(Collected data)

(* ===== verification/Diagnostics.v ===== *)
(** * What [http.rs], [auth/login.rs] and [auth/portal.rs] write to the debug log

    The previews of requests and responses, and that the log of an exchange
    tells the names of cookies and nothing of their values.  A function that
    only logs is modelled by the list of its debug messages. *)

From S2P Require Import Prelude Stream RustStd Config Http Portal Login.

#[local] Open Scope string_scope.
#[local] Open Scope list_scope.
#[local] Open Scope Z_scope.

(** ** Requests *)

Definition request_header_preview (host method path : str) (hs : list header) (body_len : usize) : str :=
  let user_agent := default "openfortivpn-rs" (header_value_in hs "User-Agent") in
  let content_type := default "application/x-www-form-urlencoded" (header_value_in hs "Content-Type") in
  let cookie_names :=
    default [] (cookie_names_from_cookie_header <$> header_value_in hs "Cookie") in
  let cookie_preview :=
    match cookie_names with
    | [] => "<empty>"
    | _ => str_join "; " (map (λ name, name +:+ "=<redacted>") cookie_names)
    end in
  str_join " | "
    [method +:+ " " +:+ path +:+ " HTTP/1.1"; "Host: " +:+ host; "User-Agent: " +:+ user_agent; "Accept: */*";
     "Accept-Encoding: identity"; "Pragma: no-cache"; "Cache-Control: no-store, no-cache, must-revalidate";
     "If-Modified-Since: Sat, 1 Jan 2000 00:00:00 GMT"; "Content-Type: " +:+ content_type;
     "Cookie: " +:+ cookie_preview; "Content-Length: " +:+ print_uint body_len].

(** The messages of [do_http_request] before the request is sent. *)
Definition request_log (host method path : str) (hs : list header) (body_len : usize) : list str :=
  ["HTTP request: " +:+ method +:+ " " +:+ path;
   "HTTP request header preview: " +:+ request_header_preview host method path hs body_len]
  ++ match header_value_in hs "Cookie" with
     | Some cookie =>
         match cookie_names_from_cookie_header cookie with
         | [] => []
         | names => ["HTTP request cookies: " +:+ str_join ", " names]
         end
     | None => []
     end.

(** Those behind its response. *)
Definition response_log (method path : str) (response : HttpResponse) : list str :=
  ["HTTP response: " +:+ method +:+ " " +:+ path +:+ " -> " +:+ print_uint (status_code response) +:+ " "
     +:+ reason response]
  ++ match set_cookie_names response with
     | [] => []
     | names => ["HTTP response set-cookie names: " +:+ str_join ", " names]
     end.

(** ** Bodies *)

(** [chars]: the characters of UTF-8 text, each as its bytes. *)
Fixpoint chars_fuel (fuel : nat) (l : bytes) : list bytes :=
  match l, fuel with
  | [], _ | _, O => []
  | _, S fuel => let n := snd (utf8_char l) in take n l :: chars_fuel fuel (drop n l)
  end.
Definition chars (l : bytes) : list bytes := chars_fuel (length l) l.

(** [char::is_control]: C0, DEL and C1. *)
Definition is_control (c : bytes) : bool :=
  match c with
  | [b] => (b <? 32) || (b =? 127)
  | [a; b] => (a =? 0xc2) && in_range 0x80 0x9f b
  | _ => false
  end.

Definition is_line_white (c : bytes) : bool :=
  match c with [b] => (b =? 10) || (b =? 13) || (b =? 9) | _ => false end.

Definition body_preview (max_chars : nat) (self : HttpResponse) : option str :=
  body ← body_as_str self;
  let body := trim body in
  if str_is_empty body then None else
  let preview :=
    map (λ ch, if is_control ch && negb (is_line_white ch) then [32] else ch) (take max_chars (chars (as_bytes body))) in
  Some (string_of_bytes (concat (map (λ ch, if is_line_white ch then [32] else ch) preview))).

Definition log_http_error_context (path : str) (response : HttpResponse) : list str :=
  match header_names response with
  | [] => []
  | names => ["HTTP error response headers for " +:+ path +:+ ": " +:+ str_join ", " names]
  end
  ++ match body_preview 512 response with
     | Some preview => ["HTTP error response body preview for " +:+ path +:+ ": " +:+ preview]
     | None => []
     end.

Definition AUTH_MARKERS : list str :=
  ["ret="; "tokeninfo="; "reqid="; "polid="; "grp="; "portal="; "magic="; "peer="; "action="].

Definition log_auth_response_summary (path : str) (response : HttpResponse) : list str :=
  let body := default "" (body_as_str response) in
  let markers := map (trim_end_matches "="%char) (List.filter (λ key, str_contains key body) AUTH_MARKERS) in
  let cookie_names := set_cookie_names response in
  let parts :=
    match markers with [] => [] | _ => ["markers: " +:+ str_join ", " markers] end
    ++ match cookie_names with [] => [] | _ => ["set-cookie: " +:+ str_join ", " cookie_names] end
    ++ match body_preview 512 response with Some preview => ["body-preview: " +:+ preview] | None => [] end in
  match parts with
  | [] => []
  | _ => ["auth response summary for " +:+ path +:+ ": " +:+ str_join "; " parts]
  end.

(** ** Cookies as they are sent *)

Definition cookie_text (c : str * str) : str := fst c +:+ "=" +:+ snd c.
Definition cookies_text (l : list (str * str)) : str := str_join "; " (map cookie_text l).

Definition token_char (c : ascii) : bool := visible (u8_of_ascii c) && negb (Ascii.eqb c ";"%char).

Definition name_token_char (c : ascii) : bool := token_char c && negb (Ascii.eqb c "="%char).

(** A name and a value of visible characters without a semicolon, and a name
    without an equals sign. *)
Definition cookie_ok (c : str * str) : Prop :=
  fst c ≠ "" ∧ snd c ≠ "" ∧ all_chars name_token_char (fst c) = true ∧
  all_chars token_char (snd c) = true.

Lemma token_text s : all_chars token_char s = true → all_chars printable s = true ∧ no_outer_space s.
Proof.
  intros H. split; [by apply (chars_impl token_char printable)|].
  pose proof (all_chars_bytes token_char visible s ltac:(vm_compute; reflexivity) H) as Hb. split.
  - destruct s as [|c s]; [done|]. cbn in H. apply andb_true_iff in H as [Hc _]. rewrite starts_with_char.
    apply (char_impl token_char (λ c, negb (Ascii.eqb " " c))) in Hc; [|done]. by apply negb_true_iff.
  - rewrite ends_with_space. destruct (last (as_bytes s)) as [b|] eqn:E; [|done].
    apply last_Some in E as [l E]. rewrite E in Hb. apply Forall_app in Hb as [_ Hb]. apply Forall_inv in Hb.
    apply Z.eqb_neq. intros ->. discriminate.
Qed.

Lemma cookie_text_ok c : cookie_ok c →
  all_chars token_char (cookie_text c) = true ∧ named_cookie (cookie_text c) = Some (fst c).
Proof.
  intros (Hn & Hv & Cn & Cv). unfold cookie_text. change ("=" +:+ snd c) with (String "=" (snd c)). split.
  - rewrite all_chars_app, (chars_impl name_token_char token_char (fst c) eq_refl Cn). cbn [all_chars].
    by rewrite Cv.
  - unfold named_cookie.
    rewrite split_once_app by (by eapply chars_impl; [|exact Cn]).
    destruct (fst c), (snd c); done.
Qed.

Lemma token_no_semicolon s : all_chars token_char s = true → all_chars (λ c, negb (Ascii.eqb c ";"%char)) s = true.
Proof. by apply chars_impl. Qed.

Lemma cookie_names_pieces l : Forall cookie_ok l → l ≠ [] →
  omap (λ cookie, named_cookie (trim cookie)) (str_split ";"%char (String " " (cookies_text l))) = map fst l ∧
  omap (λ cookie, named_cookie (trim cookie)) (str_split ";"%char (cookies_text l)) = map fst l.
Proof.
  unfold cookies_text. induction 1 as [|c l Hc Hl IH]; [done|]. intros _.
  destruct (cookie_text_ok c Hc) as [Ht Hn]. destruct (token_text _ Ht) as [Hp Ho].
  pose proof (token_no_semicolon _ Ht) as Hs.
  assert (all_chars (λ c, negb (Ascii.eqb c ";"%char)) (String " " (cookie_text c)) = true) as Hs' by exact Hs.
  destruct l as [|d l]; cbn [map str_join].
  - rewrite !str_split_whole by done. cbn [omap list_omap]. by rewrite trim_leading_space, trim_printable, Hn by done.
  - destruct IH as [IH1 IH2]; [done|]. cbn [map str_join] in IH1, IH2.
    change ("; " +:+ ?s) with (String ";" (String " " s)).
    change (String " " (cookie_text c +:+ ?s)) with (String " " (cookie_text c) +:+ s).
    rewrite !str_split_app by done. cbn [omap list_omap].
    rewrite trim_leading_space, trim_printable, Hn by done. split; f_equal; exact IH1.
Qed.

(** The names of a cookie header are read back. *)
Lemma cookie_names_read l : Forall cookie_ok l → cookie_names_from_cookie_header (cookies_text l) = map fst l.
Proof.
  intros H. destruct l as [|c l]; [reflexivity|]. by apply (cookie_names_pieces (c :: l)).
Qed.

Lemma header_value_hidden hs1 hs2 name v v' : header_is name ("Cookie", v) = false →
  header_value_in (hs1 ++ ("Cookie", v) :: hs2) name = header_value_in (hs1 ++ ("Cookie", v') :: hs2) name.
Proof.
  intros Hn. unfold header_value_in, header_value.
  induction hs1 as [|h hs1 IH]; cbn [app List.find].
  - assert (header_is name ("Cookie", v') = false) as -> by exact Hn. by rewrite Hn.
  - by destruct (header_is name h).
Qed.

Lemma header_value_found hs1 hs2 v : header_value_in hs1 "Cookie" = None →
  header_value_in (hs1 ++ ("Cookie", v) :: hs2) "Cookie" = Some v.
Proof.
  unfold header_value_in, header_value. induction hs1 as [|h hs1 IH]; cbn [app List.find]; [done|].
  by destruct (header_is "Cookie" h).
Qed.

(** C40: The log of a request tells nothing of the values of its cookies: requests
    whose cookies have the same names are logged alike, whatever the values
    are, among them the cookie of the session. *)
Theorem request_log_hides_cookies host method path hs1 hs2 l l' n :
  header_value_in hs1 "Cookie" = None → Forall cookie_ok l → Forall cookie_ok l' → map fst l = map fst l' →
  request_log host method path (hs1 ++ ("Cookie", cookies_text l) :: hs2) n =
    request_log host method path (hs1 ++ ("Cookie", cookies_text l') :: hs2) n.
Proof.
  intros H1 Hl Hl' Hn. unfold request_log, request_header_preview. rewrite !header_value_found by done.
  cbn [fmap option_fmap option_map default].
  rewrite (header_value_hidden _ _ "User-Agent" _ (cookies_text l')), (header_value_hidden _ _ "Content-Type" _ (cookies_text l'))
    by reflexivity.
  by rewrite !cookie_names_read, Hn by done.
Qed.

(** ** The log of a response *)

(** A header that sets a cookie: attributes may follow the pair. *)
Definition set_cookie (c : str * str) (attributes : str) : header :=
  ("Set-Cookie", cookie_text c +:+ String ";" attributes).

Lemma set_cookie_name c attributes : cookie_ok c →
  cookie_name_from_set_cookie_header (snd (set_cookie c attributes)) = Some (fst c).
Proof.
  intros Hc. destruct (cookie_text_ok c Hc) as [Ht Hn]. destruct (token_text _ Ht) as [Hp Ho].
  unfold cookie_name_from_set_cookie_header, cookie_part, set_cookie. cbn [snd].
  rewrite split_once_app by (by apply token_no_semicolon). by rewrite trim_printable.
Qed.

(** Nor does the log of a response tell the values of the cookies it sets. *)
Lemma response_log_hides_cookies method path code why content hs (l l' : list (str * str)) attributes :
  Forall cookie_ok l → Forall cookie_ok l' → map fst l = map fst l' →
  let response l := {| status_code := code; reason := why; body := content;
                       headers := hs ++ map (λ c, set_cookie c attributes) l |} in
  response_log method path (response l) = response_log method path (response l').
Proof.
  intros Hl Hl' Hn response. unfold response_log. cbn [status_code reason].
  assert (∀ l, Forall cookie_ok l →
    set_cookie_names (response l) = omap cookie_name_from_set_cookie_header (map snd (List.filter (header_is "Set-Cookie") hs))
      ++ map fst l) as Hnames.
  { intros k Hk. unfold set_cookie_names, headers_of, response. cbn [headers].
    rewrite List.filter_app, map_app, omap_app. f_equal.
    induction Hk as [|c k Hc _ IH]; [done|]. cbn [map List.filter]. change (header_is _ (set_cookie c attributes)) with true.
    cbn [map omap list_omap]. by rewrite set_cookie_name, IH. }
  by rewrite !Hnames, Hn.
Qed.

(** ** Previews *)

Definition one_line (b : u8) : Prop := 32 <= b ∧ b ≠ 127.

(** The bytes of a character are one, or all above 127. *)
Definition charlike (ch : bytes) : Prop := (∃ b, ch = [b]) ∨ Forall (λ b, 128 <= b) ch.

Lemma utf8_char_bytes l : l ≠ [] → charlike (take (snd (utf8_char l)) l).
Proof.
  intros Hl. destruct l as [|a l]; [done|]. unfold utf8_char. cbn [nth]. unfold cont, in_range.
  destruct l as [|b [|c [|d l]]]; cbn [nth]; unfold charlike;
    repeat (match goal with |- context [if ?x then _ else _] => destruct x eqn:? end; zbool; cbn [snd take]);
    try (by left; eexists);
    right; repeat (constructor; [|]); try constructor;
    repeat (match goal with H : (if ?x then _ else _) = _ |- _ => destruct x end); lia.
Qed.

Lemma chars_charlike l : Forall charlike (chars l).
Proof.
  unfold chars. generalize (length l). intros fuel. revert l. induction fuel as [|fuel IH]; intros [|b l];
    cbn [chars_fuel]; try constructor; [|apply IH]. by apply utf8_char_bytes.
Qed.

Lemma chars_are_bytes l : is_bytes l → Forall is_bytes (chars l).
Proof.
  unfold chars. generalize (length l). intros fuel. revert l. induction fuel as [|fuel IH]; intros [|b l] Hl;
    cbn [chars_fuel]; try constructor; [by apply Forall_take|]. by apply IH, Forall_drop.
Qed.

(** A preview is one line of the log, whatever the gateway sent: it has no
    control character of ASCII in it. *)
Theorem body_preview_one_line max_chars response preview :
  body_preview max_chars response = Some preview → Forall one_line (as_bytes preview).
Proof.
  unfold body_preview. destruct (body_as_str response) as [text|]; [|done]. cbn [mbind option_bind].
  destruct (str_is_empty (trim text)); [done|]. intros [= <-]. rewrite map_map.
  set (f := λ ch, if is_line_white (if is_control ch && negb (is_line_white ch) then [32] else ch) then [32]
                  else if is_control ch && negb (is_line_white ch) then [32] else ch).
  assert (∀ ch, charlike ch → is_bytes ch → is_bytes (f ch) ∧ Forall one_line (f ch)) as Hf.
  { assert (is_bytes [32] ∧ Forall one_line [32]) as Hblank by (split; repeat constructor; cbv; congruence).
    intros ch Hch Hb. unfold f.
    destruct (is_control ch && negb (is_line_white ch)) eqn:Ec; [exact Hblank|].
    destruct (is_line_white ch) eqn:Ew; [exact Hblank|]. split; [done|].
    destruct Hch as [[b ->]|Hch].
    - cbn [negb] in Ec. rewrite andb_true_r in Ec. apply orb_false_iff in Ec as [E1%Z.ltb_ge E2%Z.eqb_neq].
      by constructor.
    - eapply Forall_impl; [exact Hch|]. intros b Hge. cbn in Hge. unfold one_line. lia. }
  assert (∀ l, Forall charlike l → Forall is_bytes l →
    is_bytes (concat (map f l)) ∧ Forall one_line (concat (map f l))) as Hl.
  { induction 1 as [|ch l Hch _ IH]; [split; constructor|]. intros Hb. apply Forall_cons in Hb as [Hb Hbs].
    destruct (Hf ch Hch Hb) as [H1 H2], (IH Hbs) as [H3 H4]. split; by apply Forall_app. }
  destruct (Hl (take max_chars (chars (as_bytes (trim text))))) as [H1 H2].
  - by apply Forall_take, chars_charlike.
  - by apply Forall_take, chars_are_bytes, as_bytes_range.
  - by rewrite as_bytes_of_bytes.
Qed.

(** ** Witnesses *)

Lemma request_log_hides_cookies_witness :
  request_log "vpn.example" "GET" "/remote/index" [("Cookie", "SVPNCOOKIE=secret; lang=en")] 0 =
    request_log "vpn.example" "GET" "/remote/index" [("Cookie", "SVPNCOOKIE=another; lang=de")] 0.
Proof.
  apply (request_log_hides_cookies "vpn.example" "GET" "/remote/index" [] []
    [("SVPNCOOKIE", "secret"); ("lang", "en")] [("SVPNCOOKIE", "another"); ("lang", "de")] 0);
    [reflexivity| | |reflexivity]; repeat constructor; (discriminate || reflexivity).
Defined.

Example request_preview_demo :
  last (request_log "vpn.example" "GET" "/" [("Cookie", "SVPNCOOKIE=secret")] 0) = Some "HTTP request cookies: SVPNCOOKIE".
Proof. vm_compute. reflexivity. Qed.

Example body_preview_demo :
  body_preview 512 {| status_code := 403; reason := "Forbidden"; headers := [];
    body := as_bytes ("<html>" +:+ String newline ("denied" +:+ String (ascii_of_u8 9) "</html>")) |} =
    Some "<html> denied </html>".
Proof. vm_compute. reflexivity. Qed.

§ DIRECTIONS:
In the entries above, the lines from the one bearing "Definition log_http_error_context (path" up to and including the one bearing "Definition AUTH_MARKERS : list" should be transcribed exactly; no other line is wanted.

§ REPLY TO THE TASK:
Definition log_http_error_context (path : str) (response : HttpResponse) : list str :=
  match header_names response with
  | [] => []
  | names => ["HTTP error response headers for " +:+ path +:+ ": " +:+ str_join ", " names]
  end
  ++ match body_preview 512 response with
     | Some preview => ["HTTP error response body preview for " +:+ path +:+ ": " +:+ preview]
     | None => []
     end.

Definition AUTH_MARKERS : list str :=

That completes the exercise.